Sansür uygulamasının yanlış olduğunu belediye başkanına anlatacaklarına, arkadaşlarına telefon edip yazının kopyasını aldırıyor, kendilerine e-mail attırıyorlar, okumak için.
Ama nedense kimse, “Bu nasıl bir sosyal demokrasidir. Biz sansürcü müyüz?” diye sormuyor.
Sansürün nedeni nedir?
Bazı şeyleri gizlemek… Demek ki ortada bir şeyler var ki; gizlenilmek isteniyor.
Ben kendi yazılarımın altına bana yapılan eleştirilerin tümünü kullanıyorum. Hiç de gocunmuyorum… Çünkü ben netim… Net olamayanlar düşünsün…
Gelelim yazının oluşturduğu Richter ölçeği ile 7.5 şiddetindeki depreme…
Konunu doğruluk ya da gerçekliği üzerine bundan böyle bir şey söylememe gerek yok. Zaten telefon eden yüzlerce kişi durumun vehametini kavramış durumda.
Beni ilgilendiren Aziz Kocaoğlu’nun duruşu…
Yan mı duruyor, dik mi? Eğildi mi yoksa…
Belki de sürünme pozisyonuna geçmiş, kendisini gizlemeye çalışıyordur.
Ancak gördüğüm kadarı ile hala çok rahat. Bornova’da referandum kampanyasında Bornova ilçe saymanı ile tavla oynuyor, ilk maçı kaybediyor, ikinci maçta 3-0 yenikken terk ediyor. Bakana olaylı açılış nedeniyle yüzlerce kez özür diliyor, hani utanmasa diz çökecek…
Yeri gelmiş iken Aziz Kocaoğlu için CHP İl Başkanı Rıfat Nalbantoğlu’nun bir anekdotunu aktarayım, büyükşehir belediye başkanımızın hayata nasıl baktığını daha iyi anlamak için…
“ Çiğli eski Belediye Başkanı Ensari Bulut o dönemler çok sıkışık. Belediye için Aziz Kocaoğlu’ndan 3 trilyon lira istiyor. Aziz, “Bugün git, yarın gel” diyor, Çiğli Belediyesi için kılını kıpırdatmıyor. Bulut çaresiz o dönemin il başkanı Nalbantoğlu’nun kapısını çalıyor ve derdini anlatıyor. Nalbantoğlu o zamanlar Kocaoğlu ile iyi… “Ya başkan. Adam zorda, yardım et” diyor. Kocaoğlu’nun yanıtı hazır: “Bakarız.” Gel zaman git zaman, Bulut yeniden Nalbantoğlu’nun kapısını çalıyor. Nalbantoğlu da son kez Aziz ile görüşmek için gidiyor ve “Ya Ensari yine geldi. Adamın durumu hayli kötü… Ben şahsi paramdan 1.5 trilyon lira verdim. Sonra ödeyecek. Sen de belediye kasasından 1.5 trilyonu Çiğli Belediyesi’ne gönder” diyor. Kocaoğlu, Nalbantoğlu’na dönüyor, bir elini yumruk haline getiriyor, diğer eli ile yumruk halindeki eline şaplatıyor; “Nah alırsın sen 1.5 trilyonu Ensari’den. Gitti senin para” uyarısında bulunuyor.”
Bu anekdoku bana anlatan Nalbantoğlu konuyu şöyle bitiriyor: “Adam başka gezegende yaşıyor. Benim 1.5 trilyon nakit param olduğunu düşünüyor. Tabii kendisi bir çırpıda çıkarıp verebilir bu parayı ya. Herkesi kendi gibi zannediyor.”

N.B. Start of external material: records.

(** * Treasuretto account security: TOTP engine, rate limiter, lockout
      tracker, session cap and the two-factor gate

    A shallow embedding of the security-relevant TypeScript of the
    repository:

    - [lib/totp] (Base32 codec and the [TOTP] class),
    - [lib/security.ts] and [lib/advanced-security.ts] (rate limiter and the
      request pipeline of [AdvancedSecurityMiddleware.handle]),
    - the [EnhancedAuthMiddleware] class (lockout records, session cap),
    - [middleware.ts] (two-factor enforcement by cookie),
    - [app/api/2fa/verify-backup/route.ts] (backup code consumption).

    Conventions of the embedding.

    - A JavaScript number that holds an integer is a [Z]; the 32-bit
      operators [<<], [>>>], [|], [&] are written out with their wrap-around
      ([ToInt32], [ToUint32]).
    - A [Buffer] is a [list Z] whose elements are bytes ([is_byte]).
    - A JavaScript string is a Rocq [string], a sequence of the characters
      U+0000 to U+00FF (an [ascii] is read as the code point of its number);
      loops over its characters run over [list ascii].  On this range
      [toLowerCase], the white space of [\s] and of [trim] (which counts
      U+00A0) and [toUpperCase] follow Unicode: the upper-case form of
      U+00DF is the two characters [SS].  Two letters, U+00B5 and U+00FF,
      have their capital outside the range (U+039C and U+0178);
      [JS.upper_char] leaves them in place, which stands for their capital
      wherever the result is only compared with upper-cased text or looked
      up in the Base32 alphabet, and the statements of when an arbitrary
      text is accepted against stored text say [JS.capitalsInRange].
    - Division is exact: [Math.floor(ms / 1000 / 30)] and
      [Math.ceil(ms / 1000)] are the floor and the ceiling of the rational
      quotient.  That is what the double arithmetic of JavaScript gives for
      a non-negative integer number of milliseconds below 2^53, which covers
      every value of [Date.now()]; from 2^53 upward the two differ, and a
      statement about a time the caller supplies bounds it by 2^53.
    - [Date.now()] is an explicit argument [clock] (milliseconds).
    - A thrown exception is [None] in an [option] result.
    - A Supabase table keyed by [user_id] is a [gmap string _]; a table that
      is queried by filter and order is a [list] of rows. *)

From Stdlib Require Import ZArith List String Ascii Lia Bool.
From Stdlib Require Import QArith Qround.
From Stdlib Require Import Permutation Sorted.
From stdpp Require Import gmap strings sorting.

Close Scope Q_scope.
Open Scope Z_scope.

(** ** JavaScript primitives *)

Module JS.

(** ToInt32 and ToUint32 of ECMAScript, on integers. *)
Definition ToInt32 (x : Z) : Z := (x + 2 ^ 31) mod 2 ^ 32 - 2 ^ 31.
Definition ToUint32 (x : Z) : Z := x mod 2 ^ 32.

(** [a << n]: both operands go through ToInt32/ToUint32, the shift count is
    taken modulo 32 and the result is an int32 again. *)
Definition shl (a n : Z) : Z :=
  ToInt32 (Z.shiftl (ToInt32 a) (ToUint32 n mod 32)).

(** [a >>> n]: unsigned right shift. *)
Definition ushr (a n : Z) : Z :=
  Z.shiftr (ToUint32 a) (ToUint32 n mod 32).

(** [a | b] and [a & b]. *)
Definition bor (a b : Z) : Z := Z.lor (ToInt32 a) (ToInt32 b).
Definition band (a b : Z) : Z := Z.land (ToInt32 a) (ToInt32 b).

(** [a % b] of JavaScript truncates towards zero. *)
Definition rem (a b : Z) : Z := Z.rem a b.

(** [Math.ceil (a / b)] for integers [a] and [b > 0]. *)
Definition ceil_div (a b : Z) : Z := - ((- a) / b).

(** [Math.floor] of a rational. *)
Definition floor (q : Q) : Z := Qfloor q.

(** [x || y] on numbers: [0] is falsy, [undefined] is [None]. *)
Definition num_or (x : option Z) (y : Z) : Z :=
  match x with
  | Some v => if v =? 0 then y else v
  | None => y
  end.
(** X2.  Selecting more methods can only remove pixels: of two makers
    that differ in their methods only, the one with the larger set of
    methods returns a safe mask contained in the mask of the other. *)
Theorem run_more_methods_smaller_mask (self1 self2 : t)
    (dataset dataset1 dataset2 : Dataset)
    (observation : option Observation) (mask1 mask2 : Mask) :
  methods self1 ⊆ methods self2 →
  aeff_percent self1 = aeff_percent self2 →
  bias_percent self1 = bias_percent self2 →
  position self1 = position self2 →
  fixed_offset self1 = fixed_offset self2 →
  offset_max self1 = offset_max self2 →
  run self1 dataset observation = Ok dataset1 →
  run self2 dataset observation = Ok dataset2 →
  mask_safe dataset1 = Some mask1 →
  mask_safe dataset2 = Some mask2 →
  ∀ e p, mask2 e p = true → mask1 e p = true.
Proof.
  intros Hsub Ha Hb Hp Hf Ho Hrun1 Hrun2 Hm1 Hm2 e p.
  destruct (run_Ok_inv _ _ _ _ Hrun1) as (m1 & -> & H1).
  destruct (run_Ok_inv _ _ _ _ Hrun2) as (m2 & -> & H2).
  simpl in Hm1, Hm2. simplify_eq.
  rewrite H1, H2. intros [Hbkg Hall]. split; [done|].
  intros method m Hin Hmask. apply (Hall method m); [by apply Hsub|].
  by rewrite <- (method_mask_fields self1 self2).
Qed.

(** X3.  "offset-max" and "aeff-default" need the observation: with
    either of them selected, [run] without an observation raises
    [ValueError], whatever the data set. *)
Theorem run_requires_observation (self : t) (dataset : Dataset) :
  "offset-max" ∈ methods self ∨ "aeff-default" ∈ methods self →
  run self dataset None = Raise ValueError.
Proof.
  intros Hsel. unfold run.
  destruct (iand_if_raises_at_most_ValueError
              (truthy (background dataset)) (λ _ _, true)
              (make_mask_bkg_invalid dataset)) as [->|[m0 ->]];
    [|reflexivity|rewrite bind_Ok].
  { destruct (background dataset) as [bkg|] eqn:Hb; [|done].
    intros _. right. by apply (make_mask_bkg_invalid_Some dataset bkg). }
  unfold selected, iand_if.
  destruct (bool_decide ("offset-max" ∈ methods self)) eqn:Hom;
    [reflexivity|].
  rewrite bind_Ok. apply bool_decide_eq_false in Hom.
  destruct Hsel as [?|Had]; [done|].
  rewrite (bool_decide_eq_true_2 _ Had). reflexivity.
Qed.


(** X5.  Without a fixed offset neither "aeff-max" nor "edisp-bias"
    looks at the observation, so the masks [run] obtains by calling them
    without it are those it would obtain by passing it on. *)
Theorem observation_unused_without_fixed_offset (self : t)
    (dataset : Dataset) (observation : option Observation) :
  fixed_offset self = None →
  make_mask_energy_aeff_max self dataset observation
    = method_mask self dataset observation "aeff-max"
  ∧ make_mask_energy_edisp_bias self dataset observation
    = method_mask self dataset observation "edisp-bias".
Proof.
  intros Hoff. split.
  - change (method_mask self dataset observation "aeff-max")
      with (make_mask_energy_aeff_max self dataset None).
    unfold make_mask_energy_aeff_max, aeff_max_position. by rewrite Hoff.
  - change (method_mask self dataset observation "edisp-bias")
      with (make_mask_energy_edisp_bias self dataset None).
    unfold make_mask_energy_edisp_bias. by rewrite Hoff.
Qed.

Lemma first_positive_none (values : list num) :
  Forall (λ v, nltb (of_Z 0) v = false) values →
  first_positive values = Raise IndexError.
Proof.
  induction 1 as [|v values Hv _ IH]; [done|].
  simpl. by rewrite Hv, IH.
Qed.

(** X6.  When the effective area at the chosen position is positive at
    no energy node, "aeff-max" has no threshold to return: it raises
    [IndexError]. *)
Theorem aeff_max_no_positive_area (self : t) (dataset : Dataset)
    (observation : option Observation) (position : SkyCoord)
    (exposure : ExposureMap) (livetime : num) :
  aeff_max_position self dataset observation = Ok position →
  SafeMaskMaker.exposure dataset = Some exposure →
  exposure_meta exposure !! "livetime" = Some livetime →
  Forall (λ v, nltb (of_Z 0) v = false)
    (template_values
       (from_region_map
          (region_div (get_spectrum exposure position) livetime))) →
  make_mask_energy_aeff_max self dataset observation = Raise IndexError.
Proof.
  intros Hpos Hex Hlt Hall. unfold make_mask_energy_aeff_max.
  rewrite Hpos, bind_Ok, Hex, bind_Ok.
  unfold dict_getitem. rewrite Hlt, bind_Ok.
  by rewrite (first_positive_none _ Hall).
Qed.
End SafeMaskMaker_run_properties.

Section SafeMaskMaker_runs.
Import Demo.

Lemma run_twice :
  ∃ dataset',
    SafeMaskMaker.run maker dataset (Some observation) = Ok dataset'
    ∧ SafeMaskMaker.run maker dataset' (Some observation) = Ok dataset'.
Proof.
  eexists. split; [reflexivity|].
  refine (proj1 (run_idempotent maker dataset _ (Some observation) _)).
  reflexivity.
Defined.

Lemma run_three_methods_smaller_mask :
  ∃ dataset1 dataset2 mask1 mask2,
    SafeMaskMaker.run maker dataset (Some observation) = Ok dataset1
    ∧ SafeMaskMaker.run maker_three_methods dataset (Some observation)
        = Ok dataset2
    ∧ SafeMaskMaker.mask_safe dataset1 = Some mask1
    ∧ SafeMaskMaker.mask_safe dataset2 = Some mask2
    ∧ ∀ e p, mask2 e p = true → mask1 e p = true.
Proof.
  eexists _, _, _, _.
  split; [reflexivity|]. split; [reflexivity|].
  split; [reflexivity|]. split; [reflexivity|].
  refine (run_more_methods_smaller_mask maker maker_three_methods dataset
            _ _ (Some observation) _ _ _ _ _ _ _ _ _ _ _ _);
    try reflexivity.
  unfold maker, maker_three_methods. simpl.
  intros x. rewrite !elem_of_union. tauto.
Defined.

Lemma run_without_observation :
  SafeMaskMaker.run maker dataset None = Raise ValueError.
Proof.
  refine (run_requires_observation maker dataset _).
  right. unfold maker. simpl. rewrite elem_of_union, elem_of_singleton.
  by left.
Defined.


Lemma maker_observation_unused :
  SafeMaskMaker.make_mask_energy_aeff_max maker dataset (Some observation)
    = SafeMaskMaker.method_mask maker dataset (Some observation) "aeff-max"
  ∧ SafeMaskMaker.make_mask_energy_edisp_bias maker dataset
      (Some observation)
    = SafeMaskMaker.method_mask maker dataset (Some observation)
        "edisp-bias".
Proof.
  exact (observation_unused_without_fixed_offset maker dataset
           (Some observation) eq_refl).
Defined.

Lemma aeff_max_zero_exposure :
  SafeMaskMaker.make_mask_energy_aeff_max maker dataset_zero_exposure None
    = Raise IndexError.
Proof.
  refine (aeff_max_no_positive_area maker dataset_zero_exposure None
            (xz 0) exposure_zero (xz 10) _ _ _ _); try reflexivity.
  repeat constructor.
Defined.
End SafeMaskMaker_runs.

(** ** [BackgroundModel.stack]: what it leaves alone *)

Section BackgroundModel_frame.
Context {num : Type} `{!Arith num}.
Context {Geom Weights : Type} `{!BackgroundModel.MapApi num Geom Weights}.
Implicit Types h : BackgroundModel.Heap num Geom.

NOT 1:Benimle yemeğe çıkmak için telefon eden yüzlerce kişiye çok teşekkür ederim. Uzun süredir görüşmediğim insanlar bile aradı…

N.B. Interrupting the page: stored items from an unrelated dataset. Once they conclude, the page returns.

Definition _build_video_result (video_id message : string) : M json :=
  to_screen message ;;;
  ret (url_result (fmt_s _VIDEO_URL_TEMPLATE video_id) VLiveIE.ie_key
         (JStr video_id)).

(** The list comprehension over [item_ids]. *)
Definition entries_of (item_ids : list json) : list json :=
  map (fun item_id =>
         url_result (fmt_s _VIDEO_URL_TEMPLATE (compat_str item_id))
           VLiveIE.ie_key (JStr (compat_str item_id)))
      item_ids.

(** [mobj.group('video_id', 'id')] of [re.match(_VALID_URL, url)]. *)
Definition match_groups (url : string) : exc (string * string) :=
  match re_match _VALID_URL url with
  | Some g =>
      match group g "video_id", group g "id" with
      | Some video_id, Some playlist_id => inr (video_id, playlist_id)
      | _, _ => inl IndexError
      end
  | None => inl AttributeError
  end.

Definition _real_extract (url : string) : M json :=
  ids <- lift (match_groups url) ;;
  let '(video_id, playlist_id) := ids in
  noplaylist <- lift (get params "noplaylist") ;;
  if truthy noplaylist then
    _build_video_result video_id
      ("Downloading just video " ++ video_id ++ " because of --no-playlist")
  else
    to_screen ("Downloading playlist " ++ playlist_id
                 ++ " - add --no-playlist to just download video") ;;;
    webpage <- _download_webpage
                 ("http://www.vlive.tv/video/" ++ video_id ++ "/playlist/"
                    ++ playlist_id)
                 (JStr playlist_id) None None [] ;;
    let raw_item_ids := _search_regex playlist_seqs_re webpage in
    if negb (truthy raw_item_ids) then
      _build_video_result video_id
        ("Downloading just video " ++ video_id
           ++ " because no playlist was found")
    else
      item_ids <- _parse_json raw_item_ids playlist_id ;;
      items <- lift (iterate item_ids) ;;
      let entries := entries_of items in
      playlist_name <- _html_search_regex playlist_title_re webpage
                         "playlist title" ;;
      ret (playlist_result entries (JStr playlist_id) playlist_name).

NOT 2: Yazılarımı küstah ya da kışkırtıcı olarak tanımlayanlar var. Mümkündür, bu bir yazı stilidir. Ama yaşamımda hiç de öyle değilim. Tanıyanlar iyi bilir. Sizi de ikna etmek zorunda değilim açıkçası.

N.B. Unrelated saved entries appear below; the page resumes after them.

(** The events of a text message, in terms of the reply. *)
Lemma handle_message_events (lower : str -> str) (text : str)
  (api : nat -> Outcome) (w : World) :
  snd (handle_message lower text api w) = [Typing; Reply RESET_NOTICE] \/
  (snd (check_history_limits (fst (setdefault_history (chat_data w))) text) = false /\
   exists final,
     snd (handle_message lower text api w)
     = Typing ::
       snd (respond lower text
              (fst (check_history_limits (fst (setdefault_history (chat_data w))) text))
              api (counters w))
       ++ [Reply final] /\
     (final = ERROR_NOTICE \/
      exists reply, final = truncate_text reply MAX_OUTPUT_LENGTH)).
Proof.
  rewrite handle_message_eq.
  destruct (snd (check_history_limits (fst (setdefault_history (chat_data w))) text));
    [left; reflexivity|].
  right. split; [reflexivity|]. cbn [snd]. unfold process_message.
  destruct (respond lower text _ api (counters w)) as [[[reply|] c'] events];
    cbn [snd]; eexists; (split; [reflexivity|]).
  - right. exists reply. reflexivity.
  - left. reflexivity.
Qed.

Lemma skipn_app_last (A : Type) (k : nat) (l : list A) (x : A) :
  (k <= length l)%nat -> skipn k (l ++ [x]) = skipn k l ++ [x].
Proof.
  intros Hk. rewrite skipn_app. replace (k - length l)%nat with 0%nat by lia.
  reflexivity.
Qed.

(** The candidate that is kept ends with the new user message. *)
Lemma check_history_limits_last (h : History) (text : str) :
  snd (check_history_limits h text) = false ->
  exists before,
    fst (check_history_limits h text) = before ++ [user_message_of text].
Proof.
  intros Hkeep.
  destruct (Z.lt_ge_cases MAX_HISTORY_TOKENS_ESTIMATE
              (estimate_tokens (h ++ [user_message_of text]))) as [Hover|Hle].
  - rewrite check_history_limits_over in Hkeep by assumption. discriminate.
  - destruct (Nat.le_gt_cases (length h) MAX_HISTORY_MESSAGES) as [Hs|Hl].
    + rewrite check_history_limits_short by (assumption || lia). exists h. reflexivity.
    + rewrite check_history_limits_trim by (assumption || lia). cbn [fst].
      destruct h as [|first rest]; [cbn [length] in Hl; lia|].
      cbn [length] in Hl. cbn [app]. rewrite trim_history_long
        by (rewrite length_app; cbn [length]; lia).
      rewrite skipn_app_last
        by (rewrite length_app; cbn [length]; unfold MAX_HISTORY_MESSAGES; lia).
      exists (first :: skipn (length (rest ++ [user_message_of text])
                              - MAX_HISTORY_MESSAGES) rest).
      reflexivity.
Qed.

Lemma check_history_limits_estimate (h : History) (text : str) :
  snd (check_history_limits h text) = false ->
  (estimate_tokens (fst (check_history_limits h text))
   <= MAX_HISTORY_TOKENS_ESTIMATE)%Z.
Proof.
  intros Hkeep.
  destruct (Z.lt_ge_cases MAX_HISTORY_TOKENS_ESTIMATE
              (estimate_tokens (h ++ [user_message_of text]))) as [Hover|Hle].
  - rewrite check_history_limits_over in Hkeep by assumption. discriminate.
  - destruct (Nat.le_gt_cases (length h) MAX_HISTORY_MESSAGES) as [Hs|Hl].
    + rewrite check_history_limits_short by (assumption || lia). cbn [fst]. lia.
    + rewrite check_history_limits_trim by (assumption || lia). cbn [fst].
      assert (Hlong : (MAX_HISTORY_MESSAGES + 1
                       < length (h ++ [user_message_of text]))%nat)
        by (rewrite length_app; cbn [length]; lia).
      pose proof (estimate_tokens_trim _ Hlong). lia.
Qed.

(** Every request the bot posts for a text message carries a history
    within both limits: an estimate of at most MAX_HISTORY_TOKENS_ESTIMATE,
    between 2 and MAX_HISTORY_MESSAGES + 1 entries, the new user message
    last, and, when the store was well formed, the system message first
    and nowhere else. *)
Lemma posted_history_within_limits (lower : str -> str) (text : str)
  (api : nat -> Outcome) (w : World) (messages : History) :
  In (Post messages) (snd (handle_message lower text api w)) ->
  (estimate_tokens messages <= MAX_HISTORY_TOKENS_ESTIMATE)%Z /\
  (2 <= length messages <= MAX_HISTORY_MESSAGES + 1)%nat /\
  (exists before, messages = before ++ [user_message_of text]) /\
  (store_ok (chat_data w) -> history_ok messages).
Proof.
  intros Hin.
  destruct (handle_message_events lower text api w)
    as [E|(Hkeep & final & E & _)]; rewrite E in Hin.
  - destruct Hin as [Hin|[Hin|[]]]; discriminate Hin.
  - destruct Hin as [Hin|Hin]; [discriminate Hin|].
    apply in_app_or in Hin as [Hin|[Hin|[]]]; [|discriminate Hin].
    pose proof (respond_events lower text
                  (fst (check_history_limits
                          (fst (setdefault_history (chat_data w))) text))
                  api (counters w)) as Hev.
    rewrite Forall_forall in Hev.
    destruct (Hev _ Hin) as [[Heq Hlen]|[s Hs]]; [|discriminate Hs].
    injection Heq as ->.
    split; [apply check_history_limits_estimate, Hkeep|].
    split; [pose proof (check_history_limits_length _ _ Hkeep); lia|].
    split; [apply check_history_limits_last, Hkeep|].
    intros Hw. apply check_history_limits_ok, setdefault_history_ok, Hw.
Qed.

Lemma posted_history_within_limits_witness :
  In (Post question)
     (snd (handle_message ascii_lower (utf8 "What is Rocq?") always_timeout
             fresh_world)) /\
  (estimate_tokens question <= MAX_HISTORY_TOKENS_ESTIMATE)%Z.
Proof.
  assert (Hin : In (Post question)
                   (snd (handle_message ascii_lower (utf8 "What is Rocq?")
                           always_timeout fresh_world)))
    by (right; left; reflexivity).
  split; [exact Hin|].
  exact (proj1 (posted_history_within_limits ascii_lower (utf8 "What is Rocq?")
                  always_timeout fresh_world question Hin)).
Defined.

Lemma total_sleep_app (a b : list Event) :
  total_sleep (a ++ b) = (total_sleep a + total_sleep b)%Z.
Proof.
  unfold total_sleep. rewrite sleeps_of_app, fold_right_app.
  induction (sleeps_of a) as [|s l IH]; cbn [fold_right]; lia.
Qed.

NOT 3: Her tür tekzibe ve yasal sürece hazırım. Ancak dava açacak arkadaşların sayısının fazla olmasını öneririm. Böylece kazandığım davalar sonucunda açacağım yüksek ölçekli tazminat davalarından kazanacaklarım ile Peru-Bolivya-Paraguay gezisi planlamaktayım. Ya da Tayland’a çiçek sulamaya giderim. Kocaoğlu’nu da davet ederim. Gide gele, oraları iyi öğrendi çünkü… Bana da mihmandarlık yapar

NOT 4: Dünkü yazımda bir anketten söz etmiştim. CHP Genel Sekreteri Önder Sav neden İzmir’i kısa süre içerisinde iki kez ziyaret etti. Nedeni bir anket… Çantasında bulunan bir anket… Çok az sayıda CHP’liye gösterdi bu anketi Sav. Ankete göre referandumda Türkiye bazında hayır oyları son yerel seçimlerde il genel meclisi sonuçlarına göre CHP ile MHP’nin toplam oylarına yakın seyir ediyor. Hatta bazı bölgelerde hayır oyları iki partinin toplam oylarını geçmiş durumda. İki il hariç… Çanakkale ve İzmir… Her iki ilde de sonuçlar il genel meclisi toplamından çok düşük. İzmir’de durum ise daha vahim… Yüzde 49 ile yüzde 51…
Bunu ben değil Sav’ın çantasındaki anket söylüyor. Sav da İzmir’deki bu düzensizliği ortadan kaldırmak, örgütü çalıştırmak için tekrar İzmir’e geldi.
Peki, İzmir neden düşük çıkıyor?
İşte size 5 neden…
1 – İzmir CHP’yi ele geçiren ekip anlayışına karşı duruş.
2 – Başta İzmir Büyükşehir Belediyesi ve ilçe belediyelerinin durumu
3 – Yerel seçimlerde AKP olmasın diye CHP’ye oy veren İzmirli liberaller ve merkez sağın referandum sürecine farklı bakmaları.
4 – İzmir’deki sol bakışın CHP’nin zihniyeti doğrultusunda hareket etmemeleri.
5 – BDP’nin Güneydoğu’dan farklı olarak İzmir’deki tabanına söz geçirememesi.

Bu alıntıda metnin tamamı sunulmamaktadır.